An error budget is essentially the permissible limit of risk or failure that a service can tolerate while still meeting its objectives. It is closely tied to Service Level Objectives, which define the expected level of service reliability. For instance, if an SLO dictates 99.9% uptime, the error budget allows for a 0.1% margin of error or downtime.

Balancing Innovation and Reliability

It's important to keep balance between releasing new features and maintaining a stable service:

  • Too much reliability slows down innovation - if a team focuses solely on maintaining 100% reliability, they may become overly cautious, avoiding any changes that could potentially disrupt the service. This "gatekeeping" approach can prevent the introduction of new features that could benefit users.
  • Moving fast can reduce reliability - on the contrary, constantly pushing out new features and changes without adequate testing or consideration for stability can lead to frequent outages or degraded user experiences.

There are times when moving quickly takes priority - such as when launching a brand new product ahead of competitors. Getting to market fast is often vital, even if doing so means sacrificing some stability early on. The key is to preserve reliability for the core platform while giving new initiatives more room to maneuver.

For example, a ride sharing company might push the envelope with experimental features, but the reliability of the established ride app that millions rely on daily should not be impacted.

3 Operating Principals

Understand Your Error Budget

It's essential to start with a clear understanding of your SLOs. They should reflect both user needs and your system's capabilities. The error budget, derived as the difference between your SLO target and 100% perfection. In certain situation the error budget is defined by other metrics such as the number of incidents or scope/impact of those incidents. Make sure your organization is aligned on these terms.

Make Informed Decisions

Managing your error budget wisely involves continuous monitoring. By keeping a close eye on how much of the budget has been consumed, you can make informed decisions about deploying new features or focusing on stability. I hope no SREs see this - but if you never spend your error budget, you aren't innovative enough.
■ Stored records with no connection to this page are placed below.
(** The loop of [get_contacts], lines 284-297. *)
Fixpoint results (min_interactions : Z) (items : contacts) : list Out.row :=
  match items with
  | [] => []
  | item :: r =>
      if min_interactions <=? total (snd item)
      then result_of item :: results min_interactions r
      else results min_interactions r
  end.

(** [ContactExtractor.get_contacts]. *)
Definition get_contacts (min_interactions : Z) (d : contacts) : list Out.row :=
  sort_desc (results min_interactions d).

End Ranking.

End Mail.

(** ** The LinkedIn pipeline *)

Module LinkedIn.

(** One row of [csv.DictReader]: the cell under each column name. A
    cell is [None] where the line was shorter than the header (the
    reader's [restval]). *)
Definition row := gmap string (option string).

(** [row.get(key, default)]. *)
Definition get (r : row) (key : string) (default : option string) : option string :=
  match r !! key with
  | Some v => v
  | None => default
  end.

(** [v.strip()]; [None] is the [AttributeError] raised when [v] is
    [None]. *)
Definition strip (v : option string) : option string := Str.strip <$> v.

(** One dict of the list [parse_linkedin_export] returns. *)
Record contact := mk_contact {
  name : string;
  first_name : string;
  last_name : string;
  email : string;
  company : string;
  position : string;
  domain : string;
  connected_on : string;
  linkedin_url : string;
  source : string
}.

Inductive row_result :=
| AttributeError
| Skipped
| Appended (c : contact).

Definition connected_formats : list string :=
  [ "%d %b %Y"; "%b %d, %Y"; "%Y-%m-%d"; "%m/%d/%Y" ].

(** Lines 63-66. *)
Definition domain_of (company : string) : string :=
  if Str.truthy company
  then Str.take 20 (Str.remove "," (Str.remove " " (Str.lower company)))
  else "".

Section Parser.

Variable strptime : string -> string -> option datetime.
Variable isoformat : datetime -> string.

(** Lines 55-60: the first format that parses. *)
Fixpoint first_format (connected_on : string) (fmts : list string)
    : option datetime :=
  match fmts with
  | [] => None
  | fmt :: r =>
      match strptime connected_on fmt with
      | Some d => Some d
      | None => first_format connected_on r
      end
  end.

(** Lines 53-54. *)
Definition conn_date_of (connected_on : string) : option datetime :=
  if Str.truthy connected_on
  then first_format connected_on connected_formats
  else None.

(** Line 76. *)
Definition connected_on_of (connected_on : string) : string :=
  match conn_date_of connected_on with
  | Some d => isoformat d
  | None => connected_on
  end.

(** Lines 47-79, once the seven fields are resolved and trimmed. *)
Definition build (first_name last_name email company position
                  connected_on url : string) : row_result :=
  if negb (Str.truthy first_name) && negb (Str.truthy last_name)
  then Skipped
  else
    Appended
      {| name := Str.strip (first_name ++ " " ++ last_name);
         first_name := first_name;
         last_name := last_name;
         email := email;
         company := company;
         position := position;
         domain := domain_of company;
         connected_on := connected_on_of connected_on;
         linkedin_url := url;
         source := "linkedin" |}.

(** The body of the loop of [parse_linkedin_export], lines 39-79. *)
Definition process_row (r : row) : row_result :=
  match strip (get r "First Name" (get r "first_name" (Some ""))),
        strip (get r "Last Name" (get r "last_name" (Some ""))),
        strip (get r "Email Address" (get r "Email" (get r "email" (Some "")))),
        strip (get r "Company" (get r "company" (Some ""))),
        strip (get r "Position" (get r "position" (Some ""))),
        strip (get r "Connected On" (get r "connected_on" (Some ""))),
        strip (get r "URL" (get r "Profile URL" (get r "url" (Some ""))))
  with
  | Some first_name, Some last_name, Some email, Some company,
    Some position, Some connected_on, Some url =>
      build first_name last_name email company position connected_on url
  | _, _, _, _, _, _, _ => AttributeError
  end.

(** The loop of [parse_linkedin_export] over the rows of the reader:
    the list returned, or [None] when a row raised. *)
Fixpoint parse_rows (rows : list row) : option (list contact) :=
  match rows with
  | [] => Some []
  | r :: rest =>
      match process_row r with
      | AttributeError => None
      | Skipped => parse_rows rest
      | Appended c => (c ::.) <$> parse_rows rest
      end
  end.

End Parser.

End LinkedIn.

(** ** The wording of the specification *)

Module Wording.

(** Left to right, a double quote opens a quoted substring and the next
    one closes it. [commas_outside inq pos s]: the positions of the commas of
    [s] read outside a quoted substring, [inq] telling whether [s] starts
    inside one. *)
Fixpoint commas_outside (inq : bool) (pos : nat) (s : string) : list nat :=
  match s with
  | EmptyString => []
  | String c r =>
      if Ascii.eqb c Str.dquote then commas_outside (negb inq) (S pos) r
      else if Ascii.eqb c "," && negb inq then pos :: commas_outside inq (S pos) r
      else commas_outside inq (S pos) r
  end.


Fixpoint count_quotes (s : string) : nat :=
  match s with
  | EmptyString => O
  | String c r =>
      if Ascii.eqb c Str.dquote then S (count_quotes r) else count_quotes r
  end.

(** Section 4.6: the total interaction count of an entry of the dict. *)
Definition interactions_of (item : string * Mail.contact) : Z :=
  Mail.sent_count (snd item) + Mail.received_count (snd item).

(** Section 4.6: the record emitted for an included contact: its name,
    its email (the key of the entry), one domain of its set (the empty
    text when the set is empty), its total, its two counts, and its first
    and last seen as ISO texts (the empty text when absent). *)
Definition is_row_of (isoformat : datetime -> string)
    (item : string * Mail.contact) (r : Mail.Out.row) : Prop :=
  Mail.Out.email r = fst item /\
  Mail.Out.name r = Mail.name (snd item) /\
  Mail.Out.sent_count r = Mail.sent_count (snd item) /\
  Mail.Out.received_count r = Mail.received_count (snd item) /\
  Mail.Out.total_interactions r = interactions_of item /\
  Mail.Out.first_seen r =
    match Mail.first_seen (snd item) with Some d => isoformat d | None => "" end /\
  Mail.Out.last_seen r =
    match Mail.last_seen (snd item) with Some d => isoformat d | None => "" end /\
  ((Mail.domains (snd item) = ∅ /\ Mail.Out.domain r = "") \/
   Mail.Out.domain r ∈ Mail.domains (snd item)).

(** Section 4.7: lowercase, remove spaces and commas, truncate to 20
    characters. *)
Fixpoint without_spaces_and_commas (s : string) : string :=
  match s with
  | EmptyString => EmptyString
  | String c r =>
      if Ascii.eqb c " " || Ascii.eqb c ","
      then without_spaces_and_commas r
      else String c (without_spaces_and_commas r)
  end.

Definition domain_label (company : string) : string :=
  Str.take 20 (without_spaces_and_commas (Str.lower company)).

(** Section 4.7: a field is the cell under the first of its column names
    that the row has, and the empty text when it has none of them. *)
Fixpoint field (r : LinkedIn.row) (names : list string) : string :=
  match names with
  | [] => ""
  | k :: rest =>
      match r !! k with
      | Some (Some v) => v
      | Some None => ""
      | None => field r rest
      end
  end.

(** A row all of whose cells were on its line. *)
Definition complete (r : LinkedIn.row) : Prop := forall k, r !! k <> Some None.

(** Section 4.7: [fmt] is the first pattern of the list that matches
    [s], with value [d]. *)
Definition first_match (strptime : string -> string -> option datetime)
    (fmts : list string) (s fmt : string) (d : datetime) : Prop :=
  exists before after,
    fmts = (before ++ fmt :: after)%list /\
    Forall (fun f => strptime s f = None) before /\
    strptime s fmt = Some d.

Definition no_match (strptime : string -> string -> option datetime)
    (fmts : list string) (s : string) : Prop :=
  Forall (fun f => strptime s f = None) fmts.

End Wording.

(** ** Sample library behaviour, for the concrete runs *)

Module Sample.

(** [decode_header] on a header without encoded words. *)
Definition decode_header (s : string) : list Mail.header_part := [Mail.PartStr s].
Definition bytes_decode (b : list Byte.byte) (enc : string) : option string := None.
Definition decode_utf8 (b : list Byte.byte) : string := "".

Fixpoint before (c : ascii) (s : string) : string :=
  match s with
  | EmptyString => EmptyString
  | String x r => if Ascii.eqb x c then EmptyString else String x (before c r)
  end.

Fixpoint after (c : ascii) (s : string) : option string :=
  match s with
  | EmptyString => None
  | String x r => if Ascii.eqb x c then Some r else after c r
  end.

(** [parseaddr] on the two shapes [Name <addr>] and bare [addr]. *)
Definition parseaddr (s : string) : string * string :=
  match after "<" s with
  | Some rest =>
      (Str.strip_char Str.dquote (Str.strip (before "<" s)), before ">" rest)
  | None => ("", s)
  end.

Definition jan_1_2024_10h : Z := 1704103200000000.
Definition jan_15_2024 : Z := 1705276800000000.

(** [strptime] on three texts; every other pair is a [ValueError]. *)
Definition strptime (s fmt : string) : option datetime :=
  if String.eqb s "Mon, 01 Jan 2024 10:00:00 +0000"
     && String.eqb fmt "%a, %d %b %Y %H:%M:%S %z"
  then Some (mk_datetime jan_1_2024_10h (Some 0))
  else if String.eqb s "01 Jan 2024 10:00:00"
          && String.eqb fmt "%d %b %Y %H:%M:%S"
  then Some (mk_datetime jan_1_2024_10h None)
  else if String.eqb s "15 Jan 2024" && String.eqb fmt "%d %b %Y"
  then Some (mk_datetime jan_15_2024 None)
  else None.

Definition isoformat (d : datetime) : string :=
  if wall d =? jan_15_2024 then "2024-01-15T00:00:00"
  else if wall d =? jan_1_2024_10h then
    match utcoffset d with
    | Some _ => "2024-01-01T10:00:00+00:00"
    | None => "2024-01-01T10:00:00"
    end
  else "".

(** A row of the export with a first name, a company and a date. *)
Definition acme_row : LinkedIn.row :=
  {[ "First Name" := Some " Jane ";
     "Company" := Some "Acme, Inc.";
     "Connected On" := Some " 15 Jan 2024" ]}.

End Sample.

(** ** The rest of the mail program *)

Module Session.

(** [ContactExtractor.IMAP_SERVERS]. *)
Definition IMAP_SERVERS : gmap string string :=
  {[ "gmail.com" := "imap.gmail.com";
     "googlemail.com" := "imap.gmail.com";
     "outlook.com" := "imap-mail.outlook.com";
     "hotmail.com" := "imap-mail.outlook.com";
     "yahoo.com" := "imap.mail.yahoo.com";
     "icloud.com" := "imap.mail.me.com" ]}.

(** [ContactExtractor._detect_imap_server]. *)
Definition _detect_imap_server (email_address : string) : string :=
  let domain := Str.lower (Str.after_last "@" email_address) in
  match IMAP_SERVERS !! domain with
  | Some server => server
  | None => "imap." ++ domain
  end.

(** Line 58 of [__init__]: [imap_server or self._detect_imap_server(...)]. *)
Definition init_imap_server (email_address : string) (imap_server : option string)
    : string :=
  match imap_server with
  | Some server =>
      if Str.truthy server then server else _detect_imap_server email_address
  | None => _detect_imap_server email_address
  end.

(** The list of [scan_all]. *)
Definition priority_folders : list string :=
  [ "INBOX"; "[Gmail]/Sent Mail"; "[Gmail]/All Mail";
    "Sent"; "Sent Items"; "Sent Messages" ].

Section ScanAll.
Setting up alerts for when the error budget reaches certain thresholds can help in proactively managing the risk of service degradation. With that said, when situation arise you should be empowered to sacrifice some reliability. After all we write software to solve a business needs, and business dictates how fast should we be moving.

Proactively communicate

As always, communication is key. Communicate with your customers when rolling out new features (e.g. by marking them as "experimental" or "beta"); communicate with product stakeholders and leadership to manage expectations around service reliability and feature development velocity.

Wrapping up

The error budget is effective mechanism for balancing velocity and reliability. Take intelligent risks based on data-driven decisions, recognizing that the error budget is not just a cap on allowable failures, but a dynamic tool for managing the rate of change.